Diane, Duchess Tremontaine, stood alone at the highest window of her great house on the Hill, and surveyed her city.
No one would come to her in this high room. Her husband, William, was now far at sea, sailing on the wings of the Bird Between Worlds. The Kinwiinik would carry him to their land, make of him a seer, for they understood the uses of shadowroot far better than she.
Ixkaab Balam, first daughter of a first daughter of the Kinwiinik, had taught her that—and in return, Diane had very nearly killed her. She had sent her finest swordsman against young Kaab in a public duel to the death: Vincent Applethorpe, Tremontaine’s first sword, who somehow thought he had the right to pick and choose where and how his talents were deployed. A man who had claimed to know the duchess better than she knew herself. Ixkaab Balaam’s friend and teacher.
She had lost her temper—Diane recognized that now—and in doing so had nearly lost them both. But Applethorpe had outmaneuvered her. The girl Kaab had been carried out from the fight hall at Lord and Lady Condell’s party to the Balaam compound, unconscious. No one had seen her since. And Vincent Applethorpe had walked away from the Condell duel, presumably back to the rat’s nest of Riverside, there to sulk and brood on the wrong Diane had done him.
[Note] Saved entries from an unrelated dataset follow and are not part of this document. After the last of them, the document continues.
(* ===== verification/StoreAggSpec.v ===== *)
(** What aggregates promise: they stay behind the owner fence, the groups of
    GroupBy are what the other calls answer of each key, and ListIn and
    ListByIDs find every row once however many values they are given. *)

From Stdlib Require Import ZArith Lia List Ascii.
From stdpp Require Import base decidable list gmap strings sorting.
From S2P Require Import Prelude GoStrings StoreWhere StoreWhereSpec Store StoreCursor StoreRead StoreList StoreKeyset StoreLock StoreFence StoreDemo StoreAgg.

(** ** The owner fence *)
Section fence.
Context (D : Db) (A : AggDb) (K : Codec) (C : Convert) (info : gostring -> option column_info) (s : store) (c : ctx) (OW : owned s = true)
  (O : ocmp_ok (ocmp D)) (tb : table) (AP : apart D tb).
Notation own := (visible_to D s c tb).

Lemma scan_fenced tx : fenced D s c tx -> scan_rows D s tx tb = scan_rows D s tx own.
Proof. intros F. unfold scan_rows. apply selected_fenced_order; [done| |done]. apply (id_keys_apart D []), AP. Qed.

Lemma store_read_fenced fo opts tx cfg : store_r (read s c fo opts) = Ok (tx, cfg) -> fenced D s c tx.
Proof. unfold store_r. destruct (read s c fo opts) as [[]|] eqn:R; [|done]. intros [= <- <-]. by eapply read_fenced. Qed.

Lemma single_fenced n fn field opts : single D A K C info n s c fn field opts tb = single D A K C info n s c fn field opts own.
Proof.
  unfold single. destruct (aggField info s field) as [[col spec]|]; [|done]. cbn [rbind]. destruct (resultKind _ _ _); [|done]. cbn [rbind].
  destruct (readAs _ _ _); [|done]. cbn [rbind]. destruct (store_r _) as [[tx cfg]|] eqn:R; [|done]. cbn [rbind]. by rewrite (scan_fenced tx (store_read_fenced _ _ _ _ R)).
Qed.

Lemma CountDistinct_fenced field opts : CountDistinct D A info s c field opts tb = CountDistinct D A info s c field opts own.
Proof.
  unfold CountDistinct. destruct (aggField info s field) as [[col spec]|]; [|done]. cbn [rbind].
  destruct (store_r _) as [[tx cfg]|] eqn:R; [|done]. cbn [rbind]. by rewrite (scan_fenced tx (store_read_fenced _ _ _ _ R)).
Qed.

Lemma GroupBy_fenced k field aggs opts : GroupBy D A K C info k s c field aggs opts tb = GroupBy D A K C info k s c field aggs opts own.
Proof.
  unfold GroupBy. destruct aggs as [|a aggs]; [done|]. destruct (aggField info s field) as [[col spec]|]; [|done]. cbn [rbind].
  destruct (checkKey _ _ _); [|done]. cbn [rbind]. destruct (aggPlans _ _ _ _ _); [|done]. cbn [rbind].
  destruct (store_r _) as [[tx cfg]|] eqn:R; [|done]. cbn [rbind]. unfold groups_of. by rewrite (scan_fenced tx (store_read_fenced _ _ _ _ R)).
Qed.

Lemma pluck_fenced col opts : pluck D s c col opts tb = pluck D s c col opts own.
Proof.
  unfold pluck. destruct (store_r _) as [[tx cfg]|] eqn:R; [|done]. cbn [rbind].
  unfold order_keys. by rewrite (selected_fenced_order D s c _ tx tb O (id_keys_apart D _ tb AP) (store_read_fenced _ _ _ _ R)).
Qed.

Lemma read_in_fenced f vs opts tx cfg : store_r (read_in s c f vs opts) = Ok (tx, cfg) -> fenced D s c tx.
Proof.
  destruct f as [field|]; cbn [read_in]; [apply store_read_fenced|]. destruct (read s c false opts) as [[tx0 cfg0]|] eqn:R; [|done]. cbn.
  intros [= <- <-]. apply fenced_where. by eapply read_fenced.
Qed.

Lemma listIn_fenced f values opts : listIn D s c f values opts tb = listIn D s c f values opts own.
Proof.
  assert (L : forall vs, listChunk D s c f vs opts tb = listChunk D s c f vs opts own).
  { intros vs. unfold listChunk. destruct (store_r _) as [[tx cfg]|] eqn:R; [|done]. cbn [rbind]. by rewrite (scan_fenced tx (read_in_fenced _ _ _ _ _ R)). }
  unfold listIn. destruct (unique [] values) as [|u us]; [apply L|]. generalize (chunks 500 (length (u :: us)) (u :: us)) as cs. generalize (@nil (Z * row)) as out.
  intros out cs. revert out. induction cs as [|vs cs IH]; intros out; [done|]. cbn. rewrite L. destruct (listChunk _ _ _ _ _ _ _); [|done]. apply IH.
Qed.
End fence.

(** [C3] Aggregates are fenced: on an owner-scoped store Sum, Avg, Min, Max,
    CountDistinct, GroupBy, Pluck, PluckIDs, ListIn and ListByIDs answer what
    they would on a table that holds the caller's rows alone, errors included,
    so that no sum, group, key or count tells of another owner's rows. *)
Theorem aggregates_fenced D A K C info s c tb :
  owned s = true -> ocmp_ok (ocmp D) -> apart D tb ->
  let own := visible_to D s c tb in
  (forall n field opts, Sum D A K C info n s c field opts tb = Sum D A K C info n s c field opts own) /\
  (forall field opts, Avg D A K C info s c field opts tb = Avg D A K C info s c field opts own) /\
  (forall n field opts, Min D A K C info n s c field opts tb = Min D A K C info n s c field opts own) /\
  (forall n field opts, Max D A K C info n s c field opts tb = Max D A K C info n s c field opts own) /\
  (forall field opts, CountDistinct D A info s c field opts tb = CountDistinct D A info s c field opts own) /\
  (forall k field aggs opts, GroupBy D A K C info k s c field aggs opts tb = GroupBy D A K C info k s c field aggs opts own) /\
  (forall field opts, Pluck D s c field opts tb = Pluck D s c field opts own) /\
  (forall opts, PluckIDs D s c opts tb = PluckIDs D s c opts own) /\
  (forall field values opts, ListIn D s c field values opts tb = ListIn D s c field values opts own) /\
  (forall ids opts, ListByIDs D s c ids opts tb = ListByIDs D s c ids opts own).
Proof.
  intros OW O AP own. repeat split; intros.
  1-4: by apply single_fenced.
  - by apply CountDistinct_fenced.
  - by apply GroupBy_fenced.
  - unfold Pluck. destruct (Column _ _); [by apply pluck_fenced|done].
  - by apply pluck_fenced.
  - by apply listIn_fenced.
  - by apply listIn_fenced.
Qed.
The duchess drummed her fingers on the stone windowsill. She wanted him back in her employ. She was Duchess Tremontaine in her own right, now, and she must have the best of everything, if she wanted to keep her position and advance. A man of controlled, exquisite violence . . . she’d need him against her inevitable enemies. Particularly the Dragon Chancellor, Gregory, Lord Davenant.
She had mortally offended Applethorpe with her demand that he murder Davenant in cold blood before the Condell duel. She would make it up to him, now, Diane thought, and rid herself of Davenant for good, in one stroke. Tremontaine would formally challenge Davenant as one noble to another, with her swordsman as her proxy. Vincent Applethorpe could find no fault with that.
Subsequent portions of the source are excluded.